It's a funny thing about AIDS legislation: Most of the HIV-related bills in the General Assembly stem from one group's desire to have another group tested for the infection. Patients want testing for doctors; doctors want patients tested. Funeral directors want HIV-infected bodies identified as such. Rape victims want rapists tested. And, as one wag put it, if rapists had a lobby, they would probably want a law requiring their victims to be tested. Notice that no group ever seems to think they should be tested.
Part of the dilemma lies in the nature of the legislative game. Legislators are elected to respond to public concerns, and the public is extremely concerned about the spread of AIDS. But diseases don't respond to laws, and it is easy for well-intentioned legislation to do more harm than good -- or at least to cause headaches and expense without providing any significant protection.
A good example is the bill Gov. William Donald Schaefer supports that would require testing of patients and physicians before invasive, exposure-prone procedures are performed. There is still a heated national debate on what procedures should fall under this category. A second, more serious problem is the cost of the bill, which would fall more heavily on individuals than on the state. For example, it is generally conceded that dental procedures would be classified as invasive, since they cause bleeding. If HIV tests were required, Marylanders could be looking at an extra $50 to $100 in medical costs each year simply to get routine dental care. That wouldn't qualify as raising taxes, but it sure hits the pocketbook.
As for funeral directors, their concern is understandable, since embalming procedures could place them at risk of infection. But the legislation they want is redundant, since new federal guidelines would require them, as well as people in any other field who could come into contact with infected blood, to practice universal precautions such as wearing gloves and other protective garb.

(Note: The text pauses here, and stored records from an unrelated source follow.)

(** One octet and the dot behind it. *)
Lemma parse_octet n c rest prev fields :
  (0 <= n < 256)%Z -> length fields < 3 ->
  parseIPv4Fields (Itoa n ++ "."%char :: c :: rest) prev 0 0 fields =
  parseIPv4Fields (c :: rest) (Some "."%char) 0 0 (fields ++ [zb n]).
Proof.
  intros Hn Hf. destruct (Itoa_octet n Hn) as (Hne & Hg & dl & Hs).
  rewrite (scan_octet_parse _ _ _ _ _ _ _ _ Hs).
  destruct (exists_last Hne) as (l & d & Hl). rewrite Hl, last_snoc.
  cbn [parseIPv4Fields]. change (digit_val "."%char) with (@None Z).
  rewrite (bool_decide_eq_true_2 ("."%char = "."%char)) by done.
  rewrite bool_decide_eq_false_2.
  - rewrite bool_decide_eq_false_2 by lia. done.
  - rewrite Hl, Forall_app, Forall_singleton in Hg. destruct Hg as [_ [_ Hd]].
    intros [?|[?|[= ->]]]; done.
Qed.

Definition dotted (a b c d : Z) : gostring :=
  Itoa a ++ "."%char :: Itoa b ++ "."%char :: Itoa c ++ "."%char :: Itoa d.

Lemma parse_dotted a b c d :
  (0 <= a < 256)%Z -> (0 <= b < 256)%Z -> (0 <= c < 256)%Z -> (0 <= d < 256)%Z ->
  parseIPv4Fields (dotted a b c d) None 0 0 [] = Some [zb a; zb b; zb c; zb d].
Proof.
  intros Ha Hb Hc Hd. unfold dotted.
  destruct (Itoa_octet b Hb) as (Hnb & _). destruct (Itoa_octet c Hc) as (Hnc & _).
  destruct (Itoa_octet d Hd) as (Hnd & _ & dl & Hs).
  destruct (Itoa b) as [|xb lb] eqn:Eb; [done|]. destruct (Itoa c) as [|xc lc] eqn:Ec; [done|].
  destruct (Itoa d) as [|xd ld] eqn:Ed; [done|]. cbn [app].
  rewrite parse_octet by (done || cbn; lia). rewrite app_comm_cons, <- Eb.
  rewrite parse_octet by (done || cbn; lia). rewrite app_comm_cons, <- Ec.
  rewrite parse_octet by (done || cbn; lia). rewrite <- (app_nil_r (xd :: ld)).
  by rewrite (scan_octet_parse _ _ _ _ _ _ _ _ Hs).
Qed.

Lemma IndexFunc_app_false f s c r :
  Forall (fun x => f x = false) s -> f c = true -> IndexFunc f (s ++ c :: r) = Some (length s).
Proof. induction 1 as [|x s Hx H IH]; intros Hc; cbn; [by rewrite Hc|]. by rewrite Hx, IH. Qed.
(* ===== verification/StoreQueries.v ===== *)
(** * Zone selection and pagination

    [FindZone] picks the zone with the longest matching name; [ListZones] and [ListRecords]
    enumerate their tables page by page.  A reference PostgreSQL closes the file. *)

From Stdlib Require Import ZArith Lia Ascii String.
From stdpp Require Import base list strings sorting.
From S2P Require Import Prelude GoStrings Message WireNames Names RData RDataCorrect Store StoreCorrect.

(** ** Ancestors of a name *)
Lemma app_dot_cases (w l x r : gostring) :
  "."%char ∉ l -> w ++ "."%char :: x = l ++ "."%char :: r ->
  x = r \/ exists w', r = w' ++ "."%char :: x.
Proof.
  intros Hl H. apply app_eq_inv in H as [(k & Hw & Hk)|(k & Hw & Hk)].
  - destruct k as [|c k]; cbn in Hk; [by injection Hk as ->; left|].
    injection Hk as <- ->. right. by exists k.
  - destruct k as [|c k]; cbn in Hk; [by injection Hk as ->; left|].
    injection Hk as <- Hk. subst l. exfalso. apply Hl. rewrite elem_of_app. right. left.
Qed.

Lemma drop_past {A} (l : list A) c r : drop (length l + 1) (l ++ c :: r) = r.
Proof. induction l as [|x l IH]; [done|]. apply IH. Qed.

Lemma below_step x l r :
  "."%char ∉ l -> below x (l ++ "."%char :: r) <-> x = r \/ below x r.
Proof.
  intros Hl. split.
  - intros [w Hw]. symmetry in Hw. by apply app_dot_cases in Hw.
  - intros [-> |[w ->]]; [by exists l|]. exists (l ++ "."%char :: w). by rewrite <- app_assoc.
Qed.

Lemma below_no_dot x n : "."%char ∉ n -> ~ below x n.
Proof. intros Hn [w ->]. apply Hn. rewrite elem_of_app. right. left. Qed.

(** [at_or_below x n]: the name [n] is [x] or a subdomain of it. *)
Definition at_or_below (x n : gostring) : Prop := n = x \/ below x n.

Lemma candidates_loop_spec fuel name acc :
  length name <= fuel -> exists cs, candidates_loop fuel name acc = Ok (acc ++ cs) /\
  forall x, x ∈ cs <-> x <> [] /\ at_or_below x name.
Proof.
  revert name acc. induction fuel as [|fuel IH]; intros name acc Hf; cbn [candidates_loop].
  all: case_bool_decide as Hn.
  1,3: subst name; exists []; rewrite app_nil_r; split; [done|]; intros x; rewrite elem_of_nil;
    split; [done|]; intros [Hx [?|Hb]]; [done|]; by apply below_no_dot in Hb; [|apply not_elem_of_nil].
  1: destruct name; [done|cbn in Hf; lia].
  unfold at_or_below. destruct (IndexByte name "."%char) as [i|] eqn:Hi.
  - apply IndexByte_Some in Hi as (l & r & -> & <- & Hl).
    rewrite drop_past. rewrite length_app in Hf. cbn in Hf. destruct (IH r (acc ++ [l ++ "."%char :: r])) as (cs & -> & Hcs); [lia|].
    exists ((l ++ "."%char :: r) :: cs). rewrite <- app_assoc. split; [done|]. intros x.
    rewrite elem_of_cons, Hcs, below_step by done. unfold at_or_below. naive_solver.
  - apply IndexByte_None in Hi. exists [name]. split; [done|]. intros x.
    rewrite list_elem_of_singleton. split; [naive_solver|].
    intros [Hx [?|Hb]]; [done|]. by apply below_no_dot in Hb.
Qed.

Lemma below_trans x y z : below x y -> below y z -> below x z.
Proof. intros [w ->] [v ->]. exists (v ++ "."%char :: w). by rewrite <- app_assoc. Qed.

(** The ancestors of one name are a chain. *)
Lemma ancestors_chain q x y :
  at_or_below x q -> at_or_below y q -> x = y \/ below x y \/ below y x.
Proof.
  induction q as [q Hq|l r Hl IH] using (sep_ind "."%char).
  - intros [->|Hx]; [|by apply below_no_dot in Hx]. intros [->|Hy]; [by left|by apply below_no_dot in Hy].
  - unfold at_or_below. rewrite !below_step by done. unfold at_or_below in IH.
    intros [<-|Hx] [<-|Hy].
    + by left.
    + right. right. by apply below_step.
    + right. left. by apply below_step.
    + apply IH; naive_solver.
Qed.

Lemma char_length_below x y : below x y -> char_length x < char_length y.
Proof.
  intros [w ->]. unfold char_length. cbn [lit list_ascii_of_string app].
  rewrite filter_app, length_app, filter_cons_True by done. cbn. lia.
Qed.

(** ** ORDER BY *)
Section OrderBy.
Context {A : Type} (lt : A -> A -> bool).
Hypothesis lt_asym : forall x y, lt x y = true -> lt y x = false.
Hypothesis lt_trans : forall x y z, lt y x = false -> lt z y = false -> lt z x = false.

Let le (x y : A) : Prop := lt y x = false.

Lemma insert_by_perm x l : insert_by lt x l ≡ₚ x :: l.
Proof.
  induction l as [|y l IH]; [done|]. cbn. destruct (lt y x); [|done].
  rewrite IH. constructor.
Qed.

Lemma order_by_perm l : order_by lt l ≡ₚ l.
Proof. induction l as [|x l IH]; [done|]. cbn. by rewrite insert_by_perm, IH. Qed.

Lemma insert_by_sorted x l : StronglySorted le l -> StronglySorted le (insert_by lt x l).
Proof.
  induction 1 as [|y l Hl IH Hy]; cbn; [by repeat constructor|]. destruct (lt y x) eqn:E.
  - constructor; [done|]. rewrite insert_by_perm. constructor; [by apply lt_asym|done].
  - constructor; [by constructor|]. constructor; [done|].
    eapply Forall_impl; [exact Hy|]. intros z Hz. by apply (lt_trans _ y).
Qed.

Lemma order_by_sorted l : StronglySorted le (order_by lt l).
Proof. induction l as [|x l IH]; [constructor|]. by apply insert_by_sorted. Qed.
End OrderBy.

(** ** Finding the zone of a name *)

(** The zone a name belongs to: the deepest zone at or above it. *)
Definition deepest_zone (d : DB) (qname : gostring) (z : Zone) : Prop :=
  z ∈ zones d /\ zName z <> [] /\ at_or_below (zName z) qname /\
  forall z', z' ∈ zones d -> zName z' <> [] -> at_or_below (zName z') qname ->
    at_or_below (zName z') (zName z).

Lemma FindZone_spec `{GoUnicode} e qname d :
  env_ok e ->
  match FindZone e qname d with
  | Ok z => deepest_zone d (NormalizeZone qname) z
  | Err ErrNotFound =>
    forall z, z ∈ zones d -> zName z <> [] -> ~ at_or_below (zName z) (NormalizeZone qname)
  | Err x => statement_error e x
  | _ => False
  end.
Proof.
  intros He. unfold FindZone. set (q := NormalizeZone qname).
  destruct (candidates_loop_spec (length q) q [] ltac:(done)) as (cs & -> & Hcs). cbn [go_bind app].
  case_bool_decide as Hl.
  - apply nil_length_inv in Hl as ->. intros z _ Hz Hq.
    apply (not_elem_of_nil (zName z)), Hcs. done.
  - set (rows := filter _ (zones d)).
    pose proof (order_by_perm longer rows) as Hp.
    assert (Hs : StronglySorted (fun z1 z2 => longer z2 z1 = false) (order_by longer rows)).
    { apply order_by_sorted; unfold longer; intros *; rewrite ?bool_decide_eq_true, !bool_decide_eq_false; lia. }
    assert (Hrows : forall z, z ∈ rows <-> z ∈ zones d /\ zName z <> [] /\ at_or_below (zName z) q).
    { intros z. unfold rows. rewrite list_elem_of_filter, Hcs. tauto. }
    unfold stmt. destruct (fault e 0) as [x|] eqn:Hx.
    + specialize (He 0). destruct x; cbn; try done; by repeat econstructor.
    + destruct (order_by longer rows) as [|z zs]; cbn.
      * intros z Hz Hne Hq. apply (not_elem_of_nil z). rewrite Hp. by apply Hrows.
      * assert (Hz : z ∈ rows) by (rewrite <- Hp; left). apply Hrows in Hz as (Hz & Hne & Hq).
        repeat split; [done..|]. intros z' Hz' Hne' Hq'.
        assert (Hin : z' ∈ z :: zs) by (rewrite Hp; by apply Hrows).
        destruct (ancestors_chain q (zName z) (zName z') Hq Hq') as [Heq|[Hb|Hb]].
        -- by left.
        -- exfalso. apply char_length_below in Hb. apply elem_of_cons in Hin as [-> |Hin]; [lia|].
           apply StronglySorted_inv in Hs as [_ Hs]. rewrite Forall_forall in Hs. specialize (Hs z' Hin).
           unfold longer in Hs. apply bool_decide_eq_false in Hs. lia.
        -- by right.
Qed.

(** C32. [FindZone] returns the deepest zone at or above the name, and says "not found" only
    when no zone encloses it; any other error is the failure of its statement. *)
Theorem FindZone_correct `{GoUnicode} e qname d :
  env_ok e ->
  match FindZone e qname d with
  | Ok z => deepest_zone d (NormalizeZone qname) z
  | Err ErrNotFound =>
    forall z, z ∈ zones d -> zName z <> [] -> ~ at_or_below (zName z) (NormalizeZone qname)
  | Err x => statement_error e x
  | _ => False
  end.
Proof. apply FindZone_spec. Qed.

That, in the end, is the only sane way to deal with the AIDS threat. As the epidemic spreads beyond the populations where risk has been highest in the past, there is no way to make sure every HIV-carrier is properly identified. Moreover, HIV is not the only blood-borne infection worth worrying about, and legislation dealing only with HIV ignores the dangers of virulent forms of hepatitis. Marylanders, like people everywhere, have to come to terms with the fact that laws cannot eliminate risk, and that consistent and reasonable precautions are the best way to manage it.